Tous ces sujets « constituent un seul paquet, s’il n’y a pas d’accord sur tout, il n’y aura d’accord sur rien », a expliqué lors d’une conférence de presse le ministre tchèque des Finances, Zbynek Stanjura, qui présidait la réunion.

Une solution pour l’Ukraine

Il s’est toutefois voulu rassurant sur l’aide à Kyiv, en affirmant que le veto hongrois pourrait être contourné si nécessaire. « L’argent ira à l’Ukraine quoi qu’il arrive. Il y aura 27 pays membres participants ou 26, mais nous trouverons une solution », a-t-il dit, sans autres précisions.

Concernant les 13 milliards de fonds européens pour la Hongrie, Budapest a consenti à engager les réformes réclamées, mais Bruxelles a jugé l’effort encore insuffisant.

Les États membres ont demandé mardi à la Commission « de fournir une nouvelle évaluation » après une session du Parlement hongrois mercredi qui doit adopter de nouvelles mesures afin de répondre aux attentes de l’UE.

Cette nouvelle évaluation devra intervenir très rapidement pour débloquer les dossiers lors d’une prochaine réunion en décembre.

M. Stanjura s’est dit « confiant de pouvoir trouver un compromis dans quelques jours ».

Plusieurs diplomates estiment que la résolution du problème hongrois pourrait remonter jusqu’au plus haut niveau, c’est-à-dire au sommet des chefs d’État et de gouvernement prévu les 15 et 16 décembre.
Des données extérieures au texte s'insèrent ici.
(** The calls of [signOut_try], given what [getChannels] returns. *)
Lemma signOut_try_follows w :
  let active := realtimeHealthCheck w in
  let start := if active then [ClearInterval] else [] in
  exists r w' h,
    signOut_try rev env w = (r, w') /\ trace w' = trace w ++ h /\
    match getChannels_returns env (trace w ++ start) with
    | Throw e => r = Throw e /\ h = start ++ [GetChannels]
    | Normal cs =>
        match r with
        | Normal v =>
            v = object [("error", null)] /\ h = signOut_calls rev env active cs /\
            succeeded env (trace w) h
        | Throw e =>
            exists p ev q,
              signOut_calls rev env active cs = p ++ ev :: q /\ h = p ++ [ev] /\
              succeeded env (trace w) p /\ failure env (trace w ++ p) ev = Some e
        end
    end.
Proof.
  intros active start.
  assert (Hok : succeeded env (trace w) start).
  { unfold start. destruct active; simpl; auto. }
  unfold signOut_try. unfold mbind at 1, M_bind at 1. unfold bind at 1.
  pose proof (cleanup_run w) as Hclean. cbv zeta in Hclean. fold active start in Hclean.
  rewrite Hclean. clear Hclean.
  set (w1 := World (isConnected w) (realtimeHealthCheck w) (localStorage w) (href w)
                   ((trace w ++ start) ++ [GetChannels])).
  destruct (getChannels_returns env (trace w ++ start)) as [cs|e] eqn:Hcs.
  - pose proof (follows_bind _ _ (fun _ => True) _ _ _
                  (removeChannels_follows cs) (fun _ _ => after_cleanup_follows) w1)
      as (r & w2 & h & Heq & Ht & He).
    unfold mbind at 1, M_bind at 1 in Heq. unfold bind at 1 in Heq.
    exists r, w2, (start ++ GetChannels :: h). split; [exact Heq|].
    split; [rewrite Ht; unfold w1; simpl; rewrite <- !app_assoc; reflexivity|].
    assert (Hget : succeeded env (trace w) (start ++ [GetChannels])).
    { apply succeeded_app. split; [exact Hok|]. simpl. rewrite Hcs. auto. }
    assert (Htrace : trace w1 = trace w ++ start ++ [GetChannels]).
    { unfold w1. simpl. rewrite <- app_assoc. reflexivity. }
    rewrite Htrace in He. unfold signOut_calls. fold start.
    destruct r as [v|e].
    + destruct He as (Hv & -> & Hsucc). split; [exact Hv|]. split; [reflexivity|].
      change (start ++ GetChannels :: channel_calls rev cs ++ after_cleanup_calls env)
        with (start ++ [GetChannels] ++ channel_calls rev cs ++ after_cleanup_calls env).
      rewrite app_assoc. apply succeeded_app. auto.
    + destruct He as (p & ev & q & Hfull & -> & Hp & Hev).
      exists (start ++ GetChannels :: p), ev, q. rewrite Hfull.
      split; [rewrite <- app_assoc; reflexivity|].
      split; [rewrite <- app_assoc; reflexivity|].
      change (start ++ GetChannels :: p) with (start ++ [GetChannels] ++ p).
      rewrite !app_assoc in *. split; [|exact Hev].
      apply succeeded_app. rewrite <- !app_assoc in *. auto.
  - eexists _, _, (start ++ [GetChannels]). split; [reflexivity|].
    split; [unfold w1; simpl; rewrite <- app_assoc; reflexivity|]. auto.
Qed.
La procédure dite de « conditionnalité » destinée à protéger le budget européen des atteintes à l’État de droit, une première pour l’UE, a été lancée contre la Hongrie en avril en raison « d’irrégularités systématiques dans les passations de marchés publics » ainsi que de « défaillances » en matière de poursuites judiciaires et de lutte contre la corruption.

Sous pression, Budapest a déjà adopté 17 mesures pour répondre aux inquiétudes de Bruxelles, dont la mise en place d’une « autorité indépendante » destinée à mieux contrôler l’utilisation des fonds de l’UE, soupçonnés d’enrichir des proches de Viktor Orban.

Les États membres ont jusqu’au 19 décembre pour se prononcer sur la suspension des 7,5 milliards d’euros de fonds de cohésion. Cette somme pourrait être revue à la baisse selon les progrès de la Hongrie, ont expliqué des diplomates.  

Le paiement des 5,8 milliards du plan de relance sera également conditionné à la mise en œuvre des réformes promises. Et sur ce dossier aussi, le temps presse. Si le plan n’obtenait pas le feu vert avant la fin de l’année, 70 % des fonds seraient perdus.